Existential Trash
I considered the possibility that my life had surreptitiously turned into one of those meaningless, uninspiring, repetitive chains of bin days, sleeping, cooking, working... and more bin days.
So, I sat myself down, shut my eyes, and dug deep into the grey/white matter archives to detect what string of events my life thusfar is made of. And suddenly there it was. The pattern!
- Pencil and paper schematics of "Pew's Pattern" -
Yes I know. T'is hardly a new pattern. Orbits and gravitation fields and velocity thrusts... But just hear me out.
So, basically, my life started off in "situation 1". That's me. And "situation 1" is surrounded by a few comfort-zone orbits inherent to my nature. I'm hovering around "situation 1" safely within my narrowest comfort zone and feeling pretty merry, when BAM... some cataclystic event yields a velocity thrust and suddenly I'm catapulted straight into the gravitational field of "experience 1" which just so happens to lie on the edge of my first comfort zone. "Experience 1" attracts me sufficiently to keep me there for a wee while, exploring the entire edge of my comfort zone and familiarising myself with it.

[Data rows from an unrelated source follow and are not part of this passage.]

(** With force: no error ends the removal, only a panic does. *)
Lemma remove_from_cluster_forced ticks st cfg req s r s' : rn_Force req = true →
  remove_from_cluster ticks st cfg req s = (r, s') →
  m_world s' = m_world s ∧ m_db s' = m_db s ∧
  ((∃ s1 address a, still_member s s1 ∧ answered (RemoveClusterMember (rn_Name req) address true) a s1 s' ∧
      r = SyncResponse tt) ∨
   (still_member s s' ∧
    ((r = SyncResponse tt ∧ ∃ e, answered (K8sdClient EmptyString) (Err e) s s') ∨
     (r = Panicked ∧ Datastore_GetType (CC_Datastore cfg) = "etcd" ∧ answered GetClusterMembers (Ok []) s s')))).
Proof.
  unfold remove_from_cluster. intros Hf E. rewrite Hf in E.
  apply handler_bind_inv in E as [(removed & s1 & (x & E1 & Hx)%unless_forced_run & E)|Hstop].
  - assert (K1 : still_member s s1) by (by eapply steps_run; [apply keeps_Datastore|apply asks_Datastore|]).
    destruct removed as [[]|]; cbn in E.
    + apply unless_forced_run in E as (y & E & Hr). apply removeNodeFromMicrocluster_run in E as (Hw & Hd & Hcase).
      assert (r = SyncResponse tt) as -> by (rewrite Hr; by destruct y as [[]|]). clear Hr.
      pose proof K1 as (_ & Hw1 & Hd1). rewrite Hw, Hd. split_and!; [done|done|].
      destruct Hcase as [(s2 & address & a & K2 & Ha & _)|(K2 & _ & e & Ha)].
      * left. exists s2, address, a. split_and!; [by etrans|done|done].
      * right. split; [by etrans|]. left. split; [done|]. exists e. apply steps_later in K1.
        by eapply answered_before.
    + injection E as <- <-. pose proof K1 as (_ & ? & ?). split_and!; [done|done|]. right. split; [done|right].
      split; [done|]. destruct x as [[[]|]|e]; [done| |done]. by eapply removeNodeFromDatastore_None.
  - destruct Hstop as [(c & e & (x & E1 & Hx)%unless_forced_run & _)|[(x & E1 & Hx)%unless_forced_run _]]; by destruct x.
Qed.

Definition left_kubernetes (cfg : ClusterConfig) (name : string) (s s' : Machine) : Prop :=
  keeps_kubernetes_node cfg = true ∨ answered (DeleteNode name) (Ok tt) s s'.

(** What comes before the cluster is left: the role of the node, and Kubernetes. *)
Lemma kubernetes_step cfg name force s r s1 :
  (if keeps_kubernetes_node cfg then mret tt
   else unless_forced force "failed to remove node from Kubernetes: %w" (removeNodeFromKubernetes name) tt) s = (r, s1) →
  still_member s s1 ∧
  if force then r = SyncResponse tt else succeeds r = true → r = SyncResponse tt ∧ left_kubernetes cfg name s s1.
Proof.
  unfold left_kubernetes. destruct (keeps_kubernetes_node cfg).
  - intros [= <- <-]. split; [done|]. destruct force; [done|]. intros _. split; [done|by left].
  - intros (x & E & ->)%unless_forced_run.
    split; [by eapply steps_run; [apply keeps_Kubernetes|apply asks_Kubernetes|]|].
    destruct force, x as [[]|e]; [done|done| |done]. intros _. split; [done|right].
    by apply removeNodeFromKubernetes_Ok.
Qed.

Lemma still_member_unchanged s s' : still_member s s' → m_world s' = m_world s ∧ m_db s' = m_db s.
Proof. by intros [_ ?]. Qed.

(** The configuration is read before anything is done. *)
Lemma read_config cfg s : GetClusterConfig (m_db s) = Ok cfg →
  tried InternalError (act_wrapf "failed to get cluster config: %w" [] util_GetClusterConfig) s =
  (SyncResponse cfg, s).
Proof. intros Hc. unfold tried, act_wrapf, util_GetClusterConfig, act_query, act_wrapf. by rewrite Hc. Qed.

(** The role of the node: an error is none, if the removal is forced. *)
Lemma role_step name force s r s1 :
  unless_forced force "failed to determine if node is control-plane: %w" (IsControlPlaneNode name) false s = (r, s1) →
  still_member s s1 ∧
  if force then ∃ b, r = SyncResponse b
  else ∀ b, r = SyncResponse b → ∃ members, answered GetClusterMembers (Ok members) s s1 ∧
    b = existsb (λ m, cm_Name m ==? name) members.
Proof.
  intros (x & E & ->)%unless_forced_run.
  split; [by eapply steps_run; [apply keeps_IsControlPlaneNode|apply asks_IsControlPlaneNode|]|].
  destruct force; [by destruct x; eexists|]. intros b Hx. destruct x as [b'|e]; [|done]. injection Hx as <-.
  by apply IsControlPlaneNode_Ok.
Qed.

Definition rest_of_removal (ticks : nat) (st : MState) (cfg : ClusterConfig) (req : RemoveNodeRequest) : handler unit :=
  isControlPlane ← unless_forced (rn_Force req) "failed to determine if node is control-plane: %w"
                     (IsControlPlaneNode (rn_Name req)) false;
  _ ← (if keeps_kubernetes_node cfg then mret tt
       else unless_forced (rn_Force req) "failed to remove node from Kubernetes: %w"
              (removeNodeFromKubernetes (rn_Name req)) tt);
  if isControlPlane || rn_Force req then remove_from_cluster ticks st cfg req else mret tt.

Then BAM. Another drama or cataclystic event takes place, which gives me another velocity thrust that violently throws me out of the gravitational orbit and onward to "experience 2" on the next level of my comfort zone. I'm drawn into its orbit by some attractive force, which slows me down and holds me captive in its gravitational orbit, right on the edge of my second comfort zone.
And so it goes on.
So basically, what I am saying is that I've had a couple of highly cataclystic events in the previous two years, which have catapulted me onto comfort zones thousand and thousand and 1, and that I am now slowely hovering around experience 1001 till I'm sufficiently acquainted with my latest comfort zone or get catapulted onto the next one.
I get restless when I'm in the consolidation phase. When I'm just hovering. In orbit. Because it's paradoxal in its appearance. Outwardly, those orbits seem to stand still. Circling on the same spot over and over again. Yet they are the most intense and life-altering moments of change and transformation. Whilst the cataclystic escapes from orbits appear ginormous leaps and make you feel like you're actually doing something, yet, only one actual transformation occurs.
I rather suspect I stopped making sense a long while ago. Goodnight!